● **What to produce**
Every line below that has the string "double" needs to be copied.

[Collected data entries]
_ _ _

(** * simplocalypse: the zombie town simulation of [src/main.js]

    A shallow embedding of the three classes of the program ([Results],
    [Simulation], [Application]) and of the part of the browser they run
    on (arrays, [Math.random], [setInterval]/[clearInterval]), followed
    by the properties of the simulation that the specification states.

    Conventions.
    - The counters [zombies] and [day] start at 1 and 0 and are only ever
      incremented, so they are natural numbers here (JavaScript numbers
      are exact on integers below 2^53).
    - [Math.random()] is an oracle [random : nat -> Q]: [random k] is the
      value returned by the k-th call.  The browser promises a value in
      [0, 1); statements that need it carry it as a hypothesis.  Products
      with the array length are exact rationals.
    - The one division of the program, [totalDays / iterations], is the
      division of IEEE 754 double precision numbers: the quotient of the
      two integers is rounded to the nearest double, ties to even.
    - Objects held in [this.simulations] are referred to by their index
      in that array; the callbacks stored in [onDone] are defunctionalised
      into the type [handler].
    - The DOM is reduced to the content last written to the container. *)

From Stdlib Require Import QArith Qround Qpower Qabs Lqa Lia.
From stdpp Require Import base numbers list gmap.

Local Open Scope nat_scope.

(** ** JavaScript arrays of booleans, with holes *)

(** An element of [this.houses]: [Some b] is a stored boolean, [None] an
    empty slot, which reads as [undefined]. *)
Definition cell : Type := option bool.

(** [a[i]]: reading past the end gives [undefined] too. *)
Definition js_get (a : list cell) (i : nat) : cell :=
  match a !! i with
  | Some c => c
  | None => None
  end.

(** Truthiness of [a[i]], as tested by [!this.houses[i]]. *)
Definition truthy (c : cell) : bool :=
  match c with
  | Some true => true
  | _ => false
  end.

(** [a[i] = v]: in range the slot is overwritten; past the end the array
    grows to length [i + 1], the slots in between staying empty. *)
Definition js_set (a : list cell) (i : nat) (v : bool) : list cell :=
  if decide (i < length a) then <[i := Some v]> a
  else a ++ replicate (i - length a) None ++ [Some v].

(** [a.includes(false)]: an empty slot is compared as [undefined]. *)
Definition is_false (c : cell) : bool :=
  match c with
  | Some false => true
  | _ => false
  end.

Definition includes_false (a : list cell) : bool := existsb is_false a.

(** [new Array(n)] throws a [RangeError] unless [n] is an integer in
    [0, 2^32 - 1]. *)
Inductive exn := RangeError | TypeError.

Inductive result (A : Type) :=
  | Ok (a : A)
  | Throw (e : exn).
Arguments Ok {A} a.
Arguments Throw {A} e.

Definition bind {A B} (r : result A) (k : A -> result B) : result B :=
  match r with
  | Ok a => k a
  | Throw e => Throw e
  end.

Notation "'let!' x ':=' r 'in' k" := (bind r (fun x => k))
  (at level 10, x name, r at level 100, k at level 200).

Definition new_Array (n : Z) : result nat :=
  if ((0 <=? n)%Z && (n <? 2 ^ 32)%Z)%bool then Ok (Z.to_nat n) else Throw RangeError.

(** ** Numbers shown to the user *)

(** The value of [totalDays / iterations]: [NaN], [Infinity] or a
    finite double, held as the rational it stands for. *)
Inductive number :=
  | NaN
  | Infinity
  | Num (q : Q).

(** Rounding to the nearest integer, a tie going to the even one. *)
Definition nearest_even (y : Q) : Z :=
  let f := Qfloor y in
  match (y - inject_Z f ?= 1 # 2)%Q with
  | Lt => f
  | Eq => if Z.even f then f else (f + 1)%Z
  | Gt => (f + 1)%Z
  end.

(** The binade of [a / b] for positive integers: the exponent [k] with
    [2 ^ k <= a / b < 2 ^ (k + 1)]; and the exponent of the unit in the
    last place of a double of that binade, whose significand has 53
    bits. *)
Definition binade (a b : Z) : Z :=
  let k := (Z.log2 a - Z.log2 b)%Z in
  if Qle_bool (2 ^ k * inject_Z b) (inject_Z a) then k else (k - 1)%Z.

Definition ulp (a b : Z) : Z := (binade a b - 52)%Z.

(** The double nearest to [a / b]: the quotient is scaled to a
    significand of 53 bits, rounded to an integer, and scaled back.  A
    quotient of two positive integers below 2^53 is neither subnormal
    nor out of range, so the exponent needs no clamping. *)
Definition binary64_quotient (a b : Z) : Q :=
  let e := ulp a b in
  Qred (inject_Z (nearest_even (inject_Z a / inject_Z b / 2 ^ e)) * 2 ^ e).

(** The integers that a JavaScript number holds exactly
    ([Number.isSafeInteger], for the non-negative ones). *)
Definition safe_integer (n : Z) : bool := (n <? 2 ^ 53)%Z.

(** [a / b] for [b > 0].  Both operands are counters of the program (a
    sum of day counters and an array length), which are naturals here as
    long as they are safe integers; on those the quotient is the nearest
    double.  A natural beyond that range stands for no value that the
    program can hold; the quotient is left unrounded there. *)
Definition quotient (a b : nat) : Q :=
  if safe_integer (Z.of_nat a) && safe_integer (Z.of_nat b)
  then binary64_quotient (Z.of_nat a) (Z.of_nat b)
  else Z.of_nat a # Pos.of_nat b.

Definition js_div (a b : nat) : number :=
  match b with
  | 0 => match a with 0 => NaN | S _ => Infinity end
  | S _ => Num (quotient a b)
  end.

_ _ _

● **Written response**
      division of IEEE 754 double precision numbers: the quotient of the
      two integers is rounded to the nearest double, ties to even.
    finite double, held as the rational it stands for. *)
    last place of a double of that binade, whose significand has 53
(** The double nearest to [a / b]: the quotient is scaled to a
    double.  A natural beyond that range stands for no value that the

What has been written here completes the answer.